* _The input_:
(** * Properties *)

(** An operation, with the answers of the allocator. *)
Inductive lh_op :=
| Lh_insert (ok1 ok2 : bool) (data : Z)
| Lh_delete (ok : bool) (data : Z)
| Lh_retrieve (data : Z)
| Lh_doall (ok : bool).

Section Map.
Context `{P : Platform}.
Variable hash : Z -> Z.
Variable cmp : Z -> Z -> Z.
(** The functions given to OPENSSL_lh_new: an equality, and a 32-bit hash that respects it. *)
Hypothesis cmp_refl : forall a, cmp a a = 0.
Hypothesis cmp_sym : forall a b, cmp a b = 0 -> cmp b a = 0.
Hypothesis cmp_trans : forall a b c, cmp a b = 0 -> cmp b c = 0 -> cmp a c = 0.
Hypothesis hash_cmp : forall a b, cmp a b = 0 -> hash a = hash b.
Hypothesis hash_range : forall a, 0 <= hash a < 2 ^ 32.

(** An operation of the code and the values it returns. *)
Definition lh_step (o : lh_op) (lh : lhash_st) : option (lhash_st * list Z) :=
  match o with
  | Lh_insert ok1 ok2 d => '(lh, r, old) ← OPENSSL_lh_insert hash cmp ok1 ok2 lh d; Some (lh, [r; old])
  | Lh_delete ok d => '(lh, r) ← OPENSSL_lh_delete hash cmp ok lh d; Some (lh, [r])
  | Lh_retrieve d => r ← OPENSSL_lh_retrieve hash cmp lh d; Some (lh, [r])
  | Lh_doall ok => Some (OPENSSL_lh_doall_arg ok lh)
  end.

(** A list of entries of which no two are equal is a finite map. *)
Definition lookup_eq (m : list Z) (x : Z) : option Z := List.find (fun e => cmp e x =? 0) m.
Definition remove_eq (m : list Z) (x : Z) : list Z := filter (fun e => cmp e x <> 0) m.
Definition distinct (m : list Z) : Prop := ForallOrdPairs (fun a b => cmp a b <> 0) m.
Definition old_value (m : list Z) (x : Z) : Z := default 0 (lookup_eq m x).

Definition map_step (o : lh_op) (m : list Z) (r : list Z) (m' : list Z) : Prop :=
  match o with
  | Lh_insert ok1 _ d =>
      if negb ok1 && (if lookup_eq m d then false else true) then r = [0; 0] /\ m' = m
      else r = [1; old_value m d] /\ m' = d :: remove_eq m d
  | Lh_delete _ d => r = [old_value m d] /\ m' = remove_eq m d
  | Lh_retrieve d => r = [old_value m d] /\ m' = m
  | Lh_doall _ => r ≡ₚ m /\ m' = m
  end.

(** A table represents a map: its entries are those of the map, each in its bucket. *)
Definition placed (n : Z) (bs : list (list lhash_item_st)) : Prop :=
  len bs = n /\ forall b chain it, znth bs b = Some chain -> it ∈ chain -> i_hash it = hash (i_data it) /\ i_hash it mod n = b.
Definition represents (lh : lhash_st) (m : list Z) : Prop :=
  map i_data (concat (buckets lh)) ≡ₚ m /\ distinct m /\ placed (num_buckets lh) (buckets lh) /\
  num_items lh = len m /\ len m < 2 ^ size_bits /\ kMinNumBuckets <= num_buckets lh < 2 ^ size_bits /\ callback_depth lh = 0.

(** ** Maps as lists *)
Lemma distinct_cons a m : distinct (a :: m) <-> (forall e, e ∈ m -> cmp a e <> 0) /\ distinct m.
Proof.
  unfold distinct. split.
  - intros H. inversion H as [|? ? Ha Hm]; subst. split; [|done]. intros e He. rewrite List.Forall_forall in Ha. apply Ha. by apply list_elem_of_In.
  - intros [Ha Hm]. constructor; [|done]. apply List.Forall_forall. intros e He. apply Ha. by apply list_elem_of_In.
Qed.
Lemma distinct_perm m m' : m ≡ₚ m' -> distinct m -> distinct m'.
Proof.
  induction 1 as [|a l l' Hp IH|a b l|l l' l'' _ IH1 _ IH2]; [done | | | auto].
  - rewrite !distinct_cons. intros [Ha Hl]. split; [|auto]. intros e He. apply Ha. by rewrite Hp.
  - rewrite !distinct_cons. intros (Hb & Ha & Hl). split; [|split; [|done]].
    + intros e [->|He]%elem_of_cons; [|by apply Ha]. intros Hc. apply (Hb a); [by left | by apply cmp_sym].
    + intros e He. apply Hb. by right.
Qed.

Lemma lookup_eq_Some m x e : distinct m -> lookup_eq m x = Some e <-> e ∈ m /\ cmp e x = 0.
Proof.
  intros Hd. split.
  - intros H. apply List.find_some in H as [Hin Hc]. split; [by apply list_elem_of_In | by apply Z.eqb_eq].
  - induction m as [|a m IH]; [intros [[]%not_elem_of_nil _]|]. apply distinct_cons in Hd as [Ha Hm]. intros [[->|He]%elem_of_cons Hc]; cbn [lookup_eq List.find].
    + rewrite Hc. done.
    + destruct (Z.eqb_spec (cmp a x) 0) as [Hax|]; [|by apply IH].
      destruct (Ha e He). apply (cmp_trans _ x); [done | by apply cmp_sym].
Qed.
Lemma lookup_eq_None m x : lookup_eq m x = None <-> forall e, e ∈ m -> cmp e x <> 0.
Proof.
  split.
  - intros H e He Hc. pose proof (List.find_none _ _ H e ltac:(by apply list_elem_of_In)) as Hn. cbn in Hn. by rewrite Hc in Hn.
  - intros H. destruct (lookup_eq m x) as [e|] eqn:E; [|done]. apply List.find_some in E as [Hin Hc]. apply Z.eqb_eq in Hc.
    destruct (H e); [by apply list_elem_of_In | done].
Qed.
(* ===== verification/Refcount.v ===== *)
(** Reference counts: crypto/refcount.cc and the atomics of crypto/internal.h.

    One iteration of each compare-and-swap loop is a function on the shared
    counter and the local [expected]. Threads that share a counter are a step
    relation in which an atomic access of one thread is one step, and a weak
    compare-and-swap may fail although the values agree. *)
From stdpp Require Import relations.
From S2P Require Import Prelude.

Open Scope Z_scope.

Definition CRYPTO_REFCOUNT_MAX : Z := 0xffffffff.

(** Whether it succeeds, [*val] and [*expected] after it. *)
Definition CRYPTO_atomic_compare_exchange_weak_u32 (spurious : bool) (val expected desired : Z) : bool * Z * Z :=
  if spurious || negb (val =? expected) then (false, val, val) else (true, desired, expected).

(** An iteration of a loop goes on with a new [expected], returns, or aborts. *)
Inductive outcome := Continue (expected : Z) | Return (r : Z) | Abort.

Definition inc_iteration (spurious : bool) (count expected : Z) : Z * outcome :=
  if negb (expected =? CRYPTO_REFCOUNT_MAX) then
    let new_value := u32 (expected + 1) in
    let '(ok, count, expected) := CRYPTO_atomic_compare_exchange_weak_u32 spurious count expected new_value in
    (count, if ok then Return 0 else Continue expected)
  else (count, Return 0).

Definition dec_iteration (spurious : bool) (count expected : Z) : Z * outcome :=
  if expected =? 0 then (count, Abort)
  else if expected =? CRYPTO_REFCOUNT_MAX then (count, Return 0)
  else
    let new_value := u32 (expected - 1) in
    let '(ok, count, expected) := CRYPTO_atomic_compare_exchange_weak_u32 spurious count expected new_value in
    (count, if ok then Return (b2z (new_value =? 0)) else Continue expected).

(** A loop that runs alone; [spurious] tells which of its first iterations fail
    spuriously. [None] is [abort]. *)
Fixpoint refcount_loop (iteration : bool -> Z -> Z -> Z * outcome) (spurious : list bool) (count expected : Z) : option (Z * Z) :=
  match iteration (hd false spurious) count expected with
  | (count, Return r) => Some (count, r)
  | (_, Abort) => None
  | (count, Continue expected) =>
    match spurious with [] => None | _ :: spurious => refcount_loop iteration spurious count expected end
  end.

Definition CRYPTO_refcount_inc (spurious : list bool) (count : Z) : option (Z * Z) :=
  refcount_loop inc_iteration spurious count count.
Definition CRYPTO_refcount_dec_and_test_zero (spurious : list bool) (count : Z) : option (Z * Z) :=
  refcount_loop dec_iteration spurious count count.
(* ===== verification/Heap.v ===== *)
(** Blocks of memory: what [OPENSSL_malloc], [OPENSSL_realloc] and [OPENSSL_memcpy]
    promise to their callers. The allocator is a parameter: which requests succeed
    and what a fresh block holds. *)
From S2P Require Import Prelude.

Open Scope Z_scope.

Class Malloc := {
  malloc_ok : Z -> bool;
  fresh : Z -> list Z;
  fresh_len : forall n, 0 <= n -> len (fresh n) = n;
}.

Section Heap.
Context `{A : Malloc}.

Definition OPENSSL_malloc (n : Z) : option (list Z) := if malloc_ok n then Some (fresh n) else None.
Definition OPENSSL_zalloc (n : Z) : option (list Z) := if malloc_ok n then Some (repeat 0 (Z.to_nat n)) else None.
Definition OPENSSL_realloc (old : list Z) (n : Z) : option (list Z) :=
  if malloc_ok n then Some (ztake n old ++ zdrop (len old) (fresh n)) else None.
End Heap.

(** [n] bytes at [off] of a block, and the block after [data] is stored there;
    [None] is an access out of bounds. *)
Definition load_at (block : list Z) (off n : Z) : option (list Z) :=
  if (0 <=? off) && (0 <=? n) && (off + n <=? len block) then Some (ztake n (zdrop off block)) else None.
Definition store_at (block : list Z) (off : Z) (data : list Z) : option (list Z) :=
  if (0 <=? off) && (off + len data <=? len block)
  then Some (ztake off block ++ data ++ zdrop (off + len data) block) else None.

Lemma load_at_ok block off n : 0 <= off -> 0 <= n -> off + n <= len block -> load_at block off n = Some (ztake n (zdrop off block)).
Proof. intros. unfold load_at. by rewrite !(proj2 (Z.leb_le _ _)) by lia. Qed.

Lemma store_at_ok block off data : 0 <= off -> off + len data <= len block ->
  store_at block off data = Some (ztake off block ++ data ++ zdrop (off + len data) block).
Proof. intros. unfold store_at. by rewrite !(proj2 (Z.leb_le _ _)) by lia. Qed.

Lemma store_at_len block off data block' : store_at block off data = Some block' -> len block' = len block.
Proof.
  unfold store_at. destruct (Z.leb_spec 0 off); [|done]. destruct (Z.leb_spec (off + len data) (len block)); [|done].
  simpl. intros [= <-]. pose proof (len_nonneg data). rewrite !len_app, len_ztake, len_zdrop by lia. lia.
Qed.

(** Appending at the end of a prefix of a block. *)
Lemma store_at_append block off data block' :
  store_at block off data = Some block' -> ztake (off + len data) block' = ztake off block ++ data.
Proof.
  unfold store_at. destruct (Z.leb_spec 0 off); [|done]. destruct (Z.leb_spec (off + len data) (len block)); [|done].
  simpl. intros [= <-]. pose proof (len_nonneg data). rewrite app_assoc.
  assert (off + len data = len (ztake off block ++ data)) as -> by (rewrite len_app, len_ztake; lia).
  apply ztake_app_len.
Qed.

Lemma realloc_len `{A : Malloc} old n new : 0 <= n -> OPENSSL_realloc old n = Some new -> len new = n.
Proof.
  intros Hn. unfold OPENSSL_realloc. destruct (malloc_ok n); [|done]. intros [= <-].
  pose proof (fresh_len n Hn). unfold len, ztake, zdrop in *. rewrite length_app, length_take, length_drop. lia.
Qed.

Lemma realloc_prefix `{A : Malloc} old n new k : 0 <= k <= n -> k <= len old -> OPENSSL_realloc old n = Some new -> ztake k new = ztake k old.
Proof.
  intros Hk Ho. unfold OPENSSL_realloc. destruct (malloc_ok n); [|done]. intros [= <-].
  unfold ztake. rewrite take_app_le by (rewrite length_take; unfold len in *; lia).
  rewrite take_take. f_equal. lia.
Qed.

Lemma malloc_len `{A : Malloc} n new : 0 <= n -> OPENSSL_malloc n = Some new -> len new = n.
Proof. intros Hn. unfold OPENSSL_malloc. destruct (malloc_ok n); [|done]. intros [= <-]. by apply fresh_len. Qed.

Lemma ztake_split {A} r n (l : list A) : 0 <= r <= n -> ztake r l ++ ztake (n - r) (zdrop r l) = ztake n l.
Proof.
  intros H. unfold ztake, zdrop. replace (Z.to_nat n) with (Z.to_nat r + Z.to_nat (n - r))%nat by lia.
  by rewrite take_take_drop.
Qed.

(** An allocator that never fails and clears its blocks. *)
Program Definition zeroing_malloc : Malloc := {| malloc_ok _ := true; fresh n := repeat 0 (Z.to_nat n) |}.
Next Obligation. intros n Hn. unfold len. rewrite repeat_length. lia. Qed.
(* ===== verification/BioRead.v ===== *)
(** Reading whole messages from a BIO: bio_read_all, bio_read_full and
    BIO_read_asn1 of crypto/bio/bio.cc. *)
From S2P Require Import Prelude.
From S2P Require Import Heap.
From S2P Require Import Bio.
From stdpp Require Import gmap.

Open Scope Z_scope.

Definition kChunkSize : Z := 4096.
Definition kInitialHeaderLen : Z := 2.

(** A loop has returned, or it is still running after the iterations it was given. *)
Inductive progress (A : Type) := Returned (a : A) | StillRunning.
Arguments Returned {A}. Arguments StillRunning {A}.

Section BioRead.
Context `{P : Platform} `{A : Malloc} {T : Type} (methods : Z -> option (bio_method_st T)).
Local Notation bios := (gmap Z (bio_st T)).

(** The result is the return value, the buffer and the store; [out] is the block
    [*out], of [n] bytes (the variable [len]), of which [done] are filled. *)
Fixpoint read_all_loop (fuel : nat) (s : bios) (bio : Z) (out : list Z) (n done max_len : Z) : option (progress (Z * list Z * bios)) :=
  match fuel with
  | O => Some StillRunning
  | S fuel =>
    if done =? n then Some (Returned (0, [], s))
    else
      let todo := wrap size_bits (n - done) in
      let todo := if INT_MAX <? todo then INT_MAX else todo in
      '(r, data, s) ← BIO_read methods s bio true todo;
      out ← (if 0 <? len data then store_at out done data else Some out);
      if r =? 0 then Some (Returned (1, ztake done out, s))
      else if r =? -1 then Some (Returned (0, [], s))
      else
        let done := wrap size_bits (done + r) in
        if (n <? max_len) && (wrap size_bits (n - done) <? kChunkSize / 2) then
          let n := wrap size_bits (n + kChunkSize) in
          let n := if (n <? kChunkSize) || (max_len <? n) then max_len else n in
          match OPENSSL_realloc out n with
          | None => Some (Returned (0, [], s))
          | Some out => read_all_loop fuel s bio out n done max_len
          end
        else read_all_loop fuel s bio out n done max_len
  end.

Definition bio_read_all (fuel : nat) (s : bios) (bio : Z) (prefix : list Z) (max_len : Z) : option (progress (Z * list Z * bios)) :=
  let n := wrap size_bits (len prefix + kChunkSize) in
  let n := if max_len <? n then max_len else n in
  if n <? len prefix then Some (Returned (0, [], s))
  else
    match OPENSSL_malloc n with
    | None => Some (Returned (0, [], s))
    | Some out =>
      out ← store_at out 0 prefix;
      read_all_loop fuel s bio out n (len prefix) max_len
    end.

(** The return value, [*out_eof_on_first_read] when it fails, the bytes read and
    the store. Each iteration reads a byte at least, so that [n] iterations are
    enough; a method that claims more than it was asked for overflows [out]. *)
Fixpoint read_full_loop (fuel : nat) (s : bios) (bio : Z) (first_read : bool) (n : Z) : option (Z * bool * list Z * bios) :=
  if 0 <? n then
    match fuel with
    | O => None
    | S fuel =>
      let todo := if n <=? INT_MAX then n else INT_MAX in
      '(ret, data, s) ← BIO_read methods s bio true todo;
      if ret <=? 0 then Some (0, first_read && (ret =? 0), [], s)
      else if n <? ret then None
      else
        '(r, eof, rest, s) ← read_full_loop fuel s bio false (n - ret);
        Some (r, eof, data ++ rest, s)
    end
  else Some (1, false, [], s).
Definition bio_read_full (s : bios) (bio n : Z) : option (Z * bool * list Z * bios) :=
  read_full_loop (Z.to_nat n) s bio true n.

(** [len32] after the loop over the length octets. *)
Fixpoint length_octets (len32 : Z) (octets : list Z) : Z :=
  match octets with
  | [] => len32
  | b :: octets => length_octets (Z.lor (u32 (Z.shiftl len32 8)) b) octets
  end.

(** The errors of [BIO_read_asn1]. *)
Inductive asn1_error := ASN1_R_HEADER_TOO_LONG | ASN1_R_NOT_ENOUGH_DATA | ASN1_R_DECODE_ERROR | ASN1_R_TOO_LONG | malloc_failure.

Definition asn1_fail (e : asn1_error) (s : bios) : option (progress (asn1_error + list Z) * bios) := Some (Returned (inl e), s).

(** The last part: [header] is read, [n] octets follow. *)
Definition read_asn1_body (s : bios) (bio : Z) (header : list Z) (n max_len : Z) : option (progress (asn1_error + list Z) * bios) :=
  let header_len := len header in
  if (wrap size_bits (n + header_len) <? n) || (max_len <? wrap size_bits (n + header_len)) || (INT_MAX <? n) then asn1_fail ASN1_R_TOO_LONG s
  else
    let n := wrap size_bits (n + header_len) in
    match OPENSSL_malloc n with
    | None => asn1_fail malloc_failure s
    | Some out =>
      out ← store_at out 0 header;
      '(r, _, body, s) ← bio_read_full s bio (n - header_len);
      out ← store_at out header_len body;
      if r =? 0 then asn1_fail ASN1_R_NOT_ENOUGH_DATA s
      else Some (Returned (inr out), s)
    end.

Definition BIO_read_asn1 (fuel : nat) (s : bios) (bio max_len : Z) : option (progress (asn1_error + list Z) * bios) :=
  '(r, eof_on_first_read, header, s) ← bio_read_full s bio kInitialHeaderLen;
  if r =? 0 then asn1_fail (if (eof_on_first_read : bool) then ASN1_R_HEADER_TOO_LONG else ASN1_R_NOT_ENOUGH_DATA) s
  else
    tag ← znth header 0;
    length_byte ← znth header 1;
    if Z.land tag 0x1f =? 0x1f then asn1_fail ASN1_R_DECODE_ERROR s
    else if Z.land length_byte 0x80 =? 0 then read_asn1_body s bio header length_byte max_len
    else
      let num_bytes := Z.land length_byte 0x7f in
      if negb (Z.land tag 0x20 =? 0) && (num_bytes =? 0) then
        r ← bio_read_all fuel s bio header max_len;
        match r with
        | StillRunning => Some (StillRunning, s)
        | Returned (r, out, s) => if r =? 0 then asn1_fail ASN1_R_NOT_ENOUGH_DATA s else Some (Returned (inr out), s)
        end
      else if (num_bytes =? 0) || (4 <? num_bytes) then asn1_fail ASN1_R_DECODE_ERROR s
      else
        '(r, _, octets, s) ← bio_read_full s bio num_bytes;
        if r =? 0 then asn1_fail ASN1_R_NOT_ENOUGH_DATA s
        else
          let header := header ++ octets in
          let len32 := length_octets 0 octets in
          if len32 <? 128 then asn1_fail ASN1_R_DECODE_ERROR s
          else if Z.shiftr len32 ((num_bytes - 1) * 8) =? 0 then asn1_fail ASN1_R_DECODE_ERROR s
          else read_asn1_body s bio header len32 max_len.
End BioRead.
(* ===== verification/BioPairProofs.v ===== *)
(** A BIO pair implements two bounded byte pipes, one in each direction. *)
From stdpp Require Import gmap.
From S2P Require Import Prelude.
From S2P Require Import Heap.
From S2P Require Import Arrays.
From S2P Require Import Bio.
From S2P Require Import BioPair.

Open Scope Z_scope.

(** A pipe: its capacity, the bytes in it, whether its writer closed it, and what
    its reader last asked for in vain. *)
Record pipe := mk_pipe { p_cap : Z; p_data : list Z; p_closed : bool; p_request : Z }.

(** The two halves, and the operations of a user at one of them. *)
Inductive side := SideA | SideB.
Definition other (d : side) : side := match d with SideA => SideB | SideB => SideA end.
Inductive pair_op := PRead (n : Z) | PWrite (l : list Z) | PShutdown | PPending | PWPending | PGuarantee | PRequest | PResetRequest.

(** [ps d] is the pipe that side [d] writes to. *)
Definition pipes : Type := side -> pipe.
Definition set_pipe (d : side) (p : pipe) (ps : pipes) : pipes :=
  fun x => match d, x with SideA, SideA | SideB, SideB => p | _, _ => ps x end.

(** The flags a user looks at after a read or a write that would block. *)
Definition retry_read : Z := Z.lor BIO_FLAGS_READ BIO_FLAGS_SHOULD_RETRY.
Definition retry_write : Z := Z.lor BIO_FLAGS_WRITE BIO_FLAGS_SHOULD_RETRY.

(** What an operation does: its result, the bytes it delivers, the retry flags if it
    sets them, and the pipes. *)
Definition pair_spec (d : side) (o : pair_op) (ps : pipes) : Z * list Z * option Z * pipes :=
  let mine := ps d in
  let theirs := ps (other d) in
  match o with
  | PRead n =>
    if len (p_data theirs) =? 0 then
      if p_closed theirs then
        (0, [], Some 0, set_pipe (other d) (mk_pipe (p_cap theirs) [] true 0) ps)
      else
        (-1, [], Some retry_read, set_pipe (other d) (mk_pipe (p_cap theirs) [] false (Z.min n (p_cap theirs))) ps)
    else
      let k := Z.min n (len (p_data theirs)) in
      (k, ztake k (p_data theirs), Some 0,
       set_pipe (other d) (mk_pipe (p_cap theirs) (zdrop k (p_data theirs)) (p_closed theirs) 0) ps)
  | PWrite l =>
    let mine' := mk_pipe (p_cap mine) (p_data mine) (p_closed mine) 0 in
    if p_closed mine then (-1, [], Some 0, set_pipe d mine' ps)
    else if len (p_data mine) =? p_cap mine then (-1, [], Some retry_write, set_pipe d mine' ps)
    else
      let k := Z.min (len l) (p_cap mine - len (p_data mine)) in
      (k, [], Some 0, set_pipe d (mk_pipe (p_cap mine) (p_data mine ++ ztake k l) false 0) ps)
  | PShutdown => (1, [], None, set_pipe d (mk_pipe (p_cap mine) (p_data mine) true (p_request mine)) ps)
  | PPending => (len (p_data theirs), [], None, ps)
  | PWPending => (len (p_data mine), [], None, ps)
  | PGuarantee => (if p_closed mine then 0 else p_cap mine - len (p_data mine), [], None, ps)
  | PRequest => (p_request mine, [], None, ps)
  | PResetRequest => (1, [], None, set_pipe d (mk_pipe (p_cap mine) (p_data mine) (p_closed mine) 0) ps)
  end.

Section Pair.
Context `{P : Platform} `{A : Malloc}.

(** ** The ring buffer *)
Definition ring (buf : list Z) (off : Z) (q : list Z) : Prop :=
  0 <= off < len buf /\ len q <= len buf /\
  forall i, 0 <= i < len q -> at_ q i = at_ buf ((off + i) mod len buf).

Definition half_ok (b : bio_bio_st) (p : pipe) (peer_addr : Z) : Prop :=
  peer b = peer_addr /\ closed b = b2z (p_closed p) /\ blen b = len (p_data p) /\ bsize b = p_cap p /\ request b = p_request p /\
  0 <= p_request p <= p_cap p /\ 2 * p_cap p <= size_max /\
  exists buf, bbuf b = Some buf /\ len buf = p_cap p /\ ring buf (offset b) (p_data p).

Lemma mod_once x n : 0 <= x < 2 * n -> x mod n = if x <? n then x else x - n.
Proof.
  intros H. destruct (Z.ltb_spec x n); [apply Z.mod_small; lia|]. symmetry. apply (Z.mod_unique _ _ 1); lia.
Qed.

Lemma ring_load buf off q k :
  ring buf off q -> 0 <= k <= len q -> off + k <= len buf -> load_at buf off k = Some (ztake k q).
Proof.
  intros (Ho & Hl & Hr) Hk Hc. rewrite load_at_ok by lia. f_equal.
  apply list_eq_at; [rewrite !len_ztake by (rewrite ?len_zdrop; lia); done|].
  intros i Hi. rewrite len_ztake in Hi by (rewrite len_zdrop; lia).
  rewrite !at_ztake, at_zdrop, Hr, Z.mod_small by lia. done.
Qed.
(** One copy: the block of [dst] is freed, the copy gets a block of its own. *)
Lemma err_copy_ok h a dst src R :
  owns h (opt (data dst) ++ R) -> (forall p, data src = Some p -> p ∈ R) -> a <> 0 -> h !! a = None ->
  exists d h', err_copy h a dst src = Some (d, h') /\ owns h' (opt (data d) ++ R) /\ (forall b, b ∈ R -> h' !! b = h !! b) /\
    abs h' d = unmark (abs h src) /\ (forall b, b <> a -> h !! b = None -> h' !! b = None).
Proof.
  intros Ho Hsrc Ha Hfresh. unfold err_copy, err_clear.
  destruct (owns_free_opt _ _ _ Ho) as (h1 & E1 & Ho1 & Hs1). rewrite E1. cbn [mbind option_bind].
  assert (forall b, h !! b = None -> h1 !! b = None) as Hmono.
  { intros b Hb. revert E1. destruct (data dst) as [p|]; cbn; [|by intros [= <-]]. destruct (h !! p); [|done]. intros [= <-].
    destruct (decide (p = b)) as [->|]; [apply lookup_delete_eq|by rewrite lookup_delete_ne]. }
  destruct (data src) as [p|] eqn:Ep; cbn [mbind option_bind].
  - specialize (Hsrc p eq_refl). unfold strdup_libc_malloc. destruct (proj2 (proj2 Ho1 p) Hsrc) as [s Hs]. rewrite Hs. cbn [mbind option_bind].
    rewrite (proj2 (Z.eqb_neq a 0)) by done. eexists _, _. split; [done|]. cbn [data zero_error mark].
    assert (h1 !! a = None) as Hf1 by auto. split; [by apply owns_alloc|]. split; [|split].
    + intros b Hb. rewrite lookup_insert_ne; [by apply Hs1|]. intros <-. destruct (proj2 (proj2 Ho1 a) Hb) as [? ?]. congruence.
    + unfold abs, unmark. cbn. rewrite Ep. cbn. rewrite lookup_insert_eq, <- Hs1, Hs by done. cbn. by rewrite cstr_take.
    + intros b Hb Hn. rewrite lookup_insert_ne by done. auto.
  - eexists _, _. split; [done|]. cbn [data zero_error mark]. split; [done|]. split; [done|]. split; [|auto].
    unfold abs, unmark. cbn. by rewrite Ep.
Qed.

* _Exercise details_:
Print the material above verbatim, first line through the line containing "ok lh d; Some (lh, [r])", both included.

* _Reply_:
(** * Properties *)

(** An operation, with the answers of the allocator. *)
Inductive lh_op :=
| Lh_insert (ok1 ok2 : bool) (data : Z)
| Lh_delete (ok : bool) (data : Z)
| Lh_retrieve (data : Z)
| Lh_doall (ok : bool).

Section Map.
Context `{P : Platform}.
Variable hash : Z -> Z.
Variable cmp : Z -> Z -> Z.
(** The functions given to OPENSSL_lh_new: an equality, and a 32-bit hash that respects it. *)
Hypothesis cmp_refl : forall a, cmp a a = 0.
Hypothesis cmp_sym : forall a b, cmp a b = 0 -> cmp b a = 0.
Hypothesis cmp_trans : forall a b c, cmp a b = 0 -> cmp b c = 0 -> cmp a c = 0.
Hypothesis hash_cmp : forall a b, cmp a b = 0 -> hash a = hash b.
Hypothesis hash_range : forall a, 0 <= hash a < 2 ^ 32.

(** An operation of the code and the values it returns. *)
Definition lh_step (o : lh_op) (lh : lhash_st) : option (lhash_st * list Z) :=
  match o with
  | Lh_insert ok1 ok2 d => '(lh, r, old) ← OPENSSL_lh_insert hash cmp ok1 ok2 lh d; Some (lh, [r; old])
  | Lh_delete ok d => '(lh, r) ← OPENSSL_lh_delete hash cmp ok lh d; Some (lh, [r])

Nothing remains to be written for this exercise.